(Stored data entries)
(** The whole milliseconds slept after attempt [a]: between the base and
    120% of it. *)
Lemma backoff_trunc_bounds (a : Z) (r : Q) :
  0 <= a -> (0 <= r)%Q -> (r < 1)%Q ->
  100 * 2 ^ a <= Q_trunc (exponentialBackoff a r) <= 120 * 2 ^ a.
Proof.
  intros Ha Hr0 Hr1.
  pose proof (backoff_base_pos a) as Hpos.
  pose proof (backoff_base_inject_Z Ha) as Hbase.
  assert (Hp : 0 < 2 ^ a) by (apply Z.pow_pos_nonneg; lia).
  split.
  - rewrite <- (Q_trunc_inject_Z (z := 100 * 2 ^ a)) by lia.
    apply Q_trunc_le.
    + rewrite <- Hbase. now apply Qlt_le_weak.
    + rewrite <- Hbase. unfold exponentialBackoff. fold (backoff_base a). nra.
  - rewrite <- (Q_trunc_inject_Z (z := 120 * 2 ^ a)) by lia.
    apply Q_trunc_le.
    + unfold exponentialBackoff. fold (backoff_base a). nra.
    + assert (H120 : (inject_Z (120 * 2 ^ a) == (12 # 10) * backoff_base a)%Q).
      { rewrite Hbase, !inject_Z_mult.
        change (inject_Z 120) with 120%Q. change (inject_Z 100) with 100%Q.
        ring. }
      rewrite H120. unfold exponentialBackoff. fold (backoff_base a). nra.
Qed.

Section SleepBound.

Context {W : Type} {C : Collaborators W}.

Hypothesis rand_in_unit_interval :
  forall w : W, (0 <= fst (rand_Float64 w))%Q /\ (fst (rand_Float64 w) < 1)%Q.

Lemma total_sleep_app (l1 l2 : list Call) :
  total_sleep (l1 ++ l2) = total_sleep l1 + total_sleep l2.
Proof.
  induction l1 as [| c l1 IH]; cbn; [reflexivity |].
  fold (total_sleep (l1 ++ l2)) (total_sleep l1). rewrite IH.
  destruct c; lia.
Qed.

Lemma performRequest_fn_sleep (c : DVCClient) (path method : string)
    (postBody : UserDataAndEventsBody) (headerParams : list (string * string))
    (attempt : Z) (v : option Response * string) (s : Sys W) :
  0 <= attempt ->
  let r := performRequest_fn c path method postBody headerParams attempt v s in
  exists l, calls (snd r) = calls s ++ l /\
            0 <= total_sleep l <= 120 * 2 ^ attempt /\
            sleeps_within (100 * 2 ^ attempt) (120 * 2 ^ attempt) l.
Proof.
  intros Ha.
  assert (Hp : 0 < 2 ^ attempt) by (apply Z.pow_pos_nonneg; lia).
  assert (Hnone : forall l : list Call,
             forallb dispatch_call l = true ->
             0 <= total_sleep l <= 120 * 2 ^ attempt /\
             sleeps_within (100 * 2 ^ attempt) (120 * 2 ^ attempt) l).
  { intros l Hl. rewrite forallb_forall in Hl. split.
    - assert (H0 : total_sleep l = 0).
      { induction l as [| x l IH]; [reflexivity |].
        cbn. fold (total_sleep l).
        rewrite IH by (intros y Hy; apply Hl; now right).
        specialize (Hl x (or_introl eq_refl)). destruct x; try discriminate.
        reflexivity. }
      rewrite H0. lia.
    - intros ms Hin. apply Hl in Hin. discriminate. }
  assert (Hone : forall (req : Request) (w : W),
             0 <= total_sleep
                    [Call_HTTPClient_Do req;
                     Call_Sleep (Q_trunc (exponentialBackoff attempt
                                            (fst (rand_Float64 w))))]
               <= 120 * 2 ^ attempt /\
             sleeps_within (100 * 2 ^ attempt) (120 * 2 ^ attempt)
               [Call_HTTPClient_Do req;
                Call_Sleep (Q_trunc (exponentialBackoff attempt
                                       (fst (rand_Float64 w))))]).
  { intros req w. destruct (rand_in_unit_interval w) as [H0 H1].
    pose proof (backoff_trunc_bounds Ha H0 H1) as Hb. split.
    - unfold total_sleep. cbn [fold_right]. lia.
    - intros ms [Hin | [Hin | []]]; [discriminate |].
      injection Hin as <-. exact Hb. }
  unfold performRequest_fn, callAPI, bind, call, ret, sleep_backoff.
  destruct (prepareRequest c path method postBody headerParams)
    as [err | req].
  { cbn [snd]. exists []. rewrite app_nil_r.
    split; [reflexivity | now apply Hnone]. }
  destruct (HTTPClient_Do req (env s)) as [[err | resp] w];
    cbn [fst snd env queue calls];
    [| destruct (is_nil _ && _ && _); cbn [is_nil];
       [| destruct (snd (Body resp)); cbn [is_nil]]];
    cbn [fst snd env queue calls];
    try (pose proof (Hone req w) as Hw;
         destruct (rand_Float64 w) as [rnd w']; cbn [fst] in Hw);
    cbn [fst snd env queue calls];
    eexists; rewrite <- ?app_assoc; (split; [reflexivity |]);
    try exact Hw.
  now apply Hnone.
Qed.
(** The area of the intersection of two boxes. *)
Definition intersection_area (p b : Q * Q * Q * Q) : Q :=
  let '(x1, y1, x2, y2) := p in
  let '(u1, v1, u2, v2) := b in
  (Qmax 0 (Qmin x2 u2 - Qmax x1 u1) * Qmax 0 (Qmin y2 v2 - Qmax y1 v1))%Q.

(** The share of the points within the box of a detection, zero for a
    detection without a ['bbox'] key. *)
Definition points_share (points : list string) (w h : Q) (bbox : dict) : Q :=
  calculate_bbox_overlap points (default VNone (bbox !! "bbox")) w h.


(** The overlap ratio of a detection against a polygon-derived box, zero for
    a detection without a ['bbox'] key. *)
Definition overlap_with (denorm_points_bbox : string) (bbox : dict) : Q :=
  calculate_bbox_overlap_ratio denorm_points_bbox (default VNone (bbox !! "bbox")).



(** The entry is in the unmatched state. *)
Definition unmatched (d : dict) : Prop :=
  d !! "bbox" = Some (VStr "") /\ d !! "yolo_bbox" = Some (VStr "") /\
  d !! "species" = Some (VStr "") /\ d !! "overlap_ratio" = Some (VFloat 0).



(** The value of a decimal numeral read after the value [acc]. *)
Fixpoint uint_val (d : Decimal.uint) (acc : Z) : Z :=
  match d with
  | Decimal.Nil => acc
  | Decimal.D0 d => uint_val d (10 * acc + 0)
  | Decimal.D1 d => uint_val d (10 * acc + 1)
  | Decimal.D2 d => uint_val d (10 * acc + 2)
  | Decimal.D3 d => uint_val d (10 * acc + 3)
  | Decimal.D4 d => uint_val d (10 * acc + 4)
  | Decimal.D5 d => uint_val d (10 * acc + 5)
  | Decimal.D6 d => uint_val d (10 * acc + 6)
  | Decimal.D7 d => uint_val d (10 * acc + 7)
  | Decimal.D8 d => uint_val d (10 * acc + 8)
  | Decimal.D9 d => uint_val d (10 * acc + 9)
  end.

Fixpoint all_chars (p : ascii -> bool) (s : string) : bool :=
  match s with
  | EmptyString => true
  | String c r => p c && all_chars p r
  end.

(** The string ends with a character that is not whitespace. *)
Fixpoint ends_in_token (s : string) : bool :=
  match s with
  | EmptyString => false
  | String c EmptyString => negb (is_space c)
  | String _ r => ends_in_token r
  end.

(** A token: not empty and free of whitespace. *)
Definition is_word (s : string) : Prop :=
  nonempty s = true /\ all_chars (fun c => negb (is_space c)) s = true.

(** A sequence of writes [seg_dict[key] = value], applied in order. *)
Definition apply_patch (p : list (string * pyval)) (d : dict) : dict :=
  fold_left (fun d kv => <[kv.1 := kv.2]> d) p d.

(** A sequence of patches, each applied to the entry at one position of the
    array. *)
Definition apply_trace (t : list (nat * list (string * pyval)))
  (array : list dict) : list dict :=
  fold_left (fun a kp => alter (apply_patch kp.2) kp.1 a) t array.

(** What the join of line 229-230 can see of the array. *)
Definition index_view (array : list dict) : list (option pyval) :=
  map (fun d : dict => d !! "index") array.

(** The writes of a trace that go to position [k], in order. *)
Definition patches_for (k : nat) (t : list (nat * list (string * pyval)))
  : list (string * pyval) :=
  flat_map (fun kp => if Nat.eqb kp.1 k then kp.2 else []) t.

Definition outcome_of (flag : bool) (d : dict) : outcome :=
  if flag then Raised d else Done d.

Definition no_index (p : list (string * pyval)) : Prop :=
  Forall (fun kv : string * pyval => kv.1 <> "index") p.

(** ** Concrete records used in the examples below *)

Definition detection (bbox species : string) : dict :=
  {[ "bbox" := VStr bbox; "yolo_bbox" := VStr ("yolo:" ++ bbox);
     "species" := VStr species ]}.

▸ **EXERCISE**
Search the entries for the string "zero" and return each line where it turns up.

▸ **RESULT OF THE TASK**
(** The share of the points within the box of a detection, zero for a
(** The overlap ratio of a detection against a polygon-derived box, zero for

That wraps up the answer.